Maybe it's the setting. It's probably the setting. It has to be the setting.
After all, Sundance has snow-capped mountains (lovely and picturesque). Berlin has the Brandenburg Gate (monumental and historic). Tribeca has those tall, orange-and-white steam-vent things on every street corner (Hollywood shorthand for "gritty urban landscape"). But of all the world's great film festivals, only Cannes materializes each spring on the absurdly beautiful French Riviera; only Cannes manages to convey a sense of playful decadence lit by the Mediterranean sun, rather than by streetlights and camera flashes; only Cannes is . . . Cannes.
Here, as the 67th edition of the film extravaganza gets underway, LIFE.com presents a gallery of pictures, many of which never ran in LIFE, from Cannes five decades ago: photos that still, today, convey the glamour and the blithe sensuality that set the festival apart from all others.

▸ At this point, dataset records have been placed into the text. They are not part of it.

(** The arguments that follow those of [vs], then a part that takes them all. *)
Lemma runs_arguments {A} d base st k (R : Z -> Z -> list value -> ev A) K :
  (forall ast, no_star ast -> keeps (d - (n_positional ast + 2 * n_keyword ast)) (k ast)) ->
  (forall ast vs, no_star ast -> 0 <= n_positional ast < 256 -> 0 <= n_keyword ast < 256 ->
     n_positional ast + 2 * n_keyword ast = Z.of_nat (length vs) ->
     runs base (rev (S_VAL <$> vs) ++ st) (k ast) (R (n_positional ast) (n_keyword ast) vs) K) ->
  base `suffix_of` st -> forall args, Forall argument args -> forall i ast vs, no_star ast -> 0 <= n_positional ast -> 0 <= n_keyword ast ->
  n_positional ast + n_keyword ast + Z.of_nat (length args) < 256 ->
  n_positional ast + 2 * n_keyword ast = Z.of_nat (length vs) ->
  runs base (rev (S_VAL <$> vs) ++ st) (compile_arguments compile_node i args ast k)
    ('(p, kw, vs') ←e eval_arguments eval args; R (n_positional ast + p) (n_keyword ast + kw) (vs ++ vs')) K.
Proof.
  intros Kk Hk Hb args Ha. induction Ha as [|arg args Harg Ha IH]; intros i ast vs Hst Hp Hkw Hf Hl; cbn [length] in Hf.
  - eapply runs_conv; [apply Hk; [done|lia|lia|done]| |done].
    intros x. cbn. by rewrite !Z.add_0_r, app_nil_r.
  - assert (base `suffix_of` rev (S_VAL <$> vs) ++ st) as Hb' by by apply suffix_app_r.
    destruct Harg as [pn Hpn|line q pn Hpn].
    + cbn [compile_arguments]. rewrite argument_plain, eval_arguments_plain by by eapply expression_plain. rewrite (proj2 Hst).
      destruct (0 <? n_keyword ast).
      { intros c c' cs e e' f w Hc E Hn. exfalso. unfold compile_syntax_error, update in E. injection E as <- <-.
        destruct (compile_error c) eqn:Ee; cbn in Hn; congruence. }
      set (ast' := {| n_positional := _ |}). assert (no_star ast') as Hst' by by destruct Hst.
      eapply runs_conv; [apply (runs_node_then pn (compile_arguments compile_node (S i) args ast' k) base _ 
        (fun v => '(p, kw, vs') ←e eval_arguments eval args; R (n_positional ast' + p) (n_keyword ast' + kw) ((vs ++ [v]) ++ vs')) K);
        [done|done| |]| |done].
      * eapply keeps_tame. by apply (keeps_arguments s compile_node keeps_node d).
      * intros v. specialize (IH (S i) ast' (vs ++ [v]) Hst').
        rewrite fmap_app, rev_app_distr in IH. apply IH; subst ast'; cbn [n_positional n_keyword]; rewrite ?length_app; cbn [length]; lia.
      * intros x. unfold andthen. destruct (eval pn x) as [[[ex|v] x']|]; cbn; [done| |done].
        destruct (eval_arguments eval args x') as [[[ex|[[p kw] vs']] x'']|]; cbn; [done| |done].
        rewrite <- app_assoc. cbn. by replace (n_positional ast + 1 + p) with (n_positional ast + (p + 1)) by lia.
    + cbn [compile_arguments eval_arguments]. rewrite argument_keyword by by eapply expression_plain.
      set (ast' := {| n_positional := _ |}). assert (no_star ast') as Hst' by by destruct Hst.
      assert (tame (compile_arguments compile_node (S i) args ast' k)) as T.
      { eapply keeps_tame. by apply (keeps_arguments s compile_node keeps_node d). }
      eapply runs_move_then; [by tame_tac..|eapply runs_move; [intros ?; reflexivity|apply fits_qst|exact Hb'|reflexivity]|].
      eapply runs_conv; [apply (runs_node_then pn (compile_arguments compile_node (S i) args ast' k) base (push (V_QSTR (qst_of q)) (rev (S_VAL <$> vs) ++ st)) 
        (fun v => '(p, kw, vs') ←e eval_arguments eval args; R (n_positional ast' + p) (n_keyword ast' + kw) ((vs ++ [V_QSTR (qst_of q); v]) ++ vs')) K);
        [done|by apply suffix_push|exact T|]| |done].
      * intros v. specialize (IH (S i) ast' (vs ++ [V_QSTR (qst_of q); v]) Hst').
        rewrite fmap_app, rev_app_distr in IH. apply IH; subst ast'; cbn [n_positional n_keyword]; rewrite ?length_app; cbn [length]; lia.
      * intros x. unfold andthen. destruct (eval pn x) as [[[ex|v] x']|]; cbn; [done| |done].
        destruct (eval_arguments eval args x') as [[[ex|[[p kw] vs']] x'']|]; cbn; [done| |done].
        rewrite <- app_assoc. cbn. by replace (n_keyword ast + 1 + kw) with (n_keyword ast + (kw + 1)) by lia.
Qed.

Of the celebrated (or, at least, the time-honored) tradition of unknown and little-known actresses and models posing for hordes of photographers pretty much anywhere they can find a spot to stand, sit or sprawl, LIFE noted in its June 15, 1962, issue that "the hunt for attention becomes so fierce at Cannes that you can't tell the hunters from the hunted."
Photographers flushed out starlets, starlets stalked photographers. This year the town posted gendarmes to prevent [actresses from taking off their bikinis]. So the photographers had to make their subjects look alluring on speedboats, in picture frames and pitching bowling balls.
Philomène Toulouse (above), an art student from Paris who wants to be in pictures, was the only one who thought to bring a fox. She was roundly criticized by animal lovers for keeping the fox leashed and using him to gain publicity. "But," said Philomène, "I've even found him a lady fox in a nearby hotel. They're madly in love." Philomène and the fox got big play from cameramen but nary a nibble from moviemakers.
As for Natalie Wood, who appears in several photographs in this gallery, LIFE was positively fulsome in its praise of the 24-year-old star who, by the time she wowed the critics and crowds at Cannes in 1962, had already acted (and in many cases had starred) in more than 30 films:
The role of movie queen comes naturally to Natalie Wood, and at Cannes she was at the top of her form. By night she accompanied her friend, Warren Beatty, to the showing of his new film, All Fall Down, and easily stole the spotlight from him. By day she went sailing and coolly demonstrated for the camera why she is the biggest U.S. rage since Elizabeth Taylor. Being a star is Natalie's job and her way of life — she became one at the age of 6 — and she gives off such a sweet scent of success that the Cannes photographers pursued her like jackals. But one of her greatest triumphs was wholly unexpected. At a party given by the Russian delegation, Natalie, the daughter of Russian emigrants, delighted her hosts by conversing fluently in their language and even joining in folks songs. Unlike the starlets at Cannes who still had to claw to the top, Natalie was at a pinnacle where she didn't care who knew that her real name was Natasha Gurdin.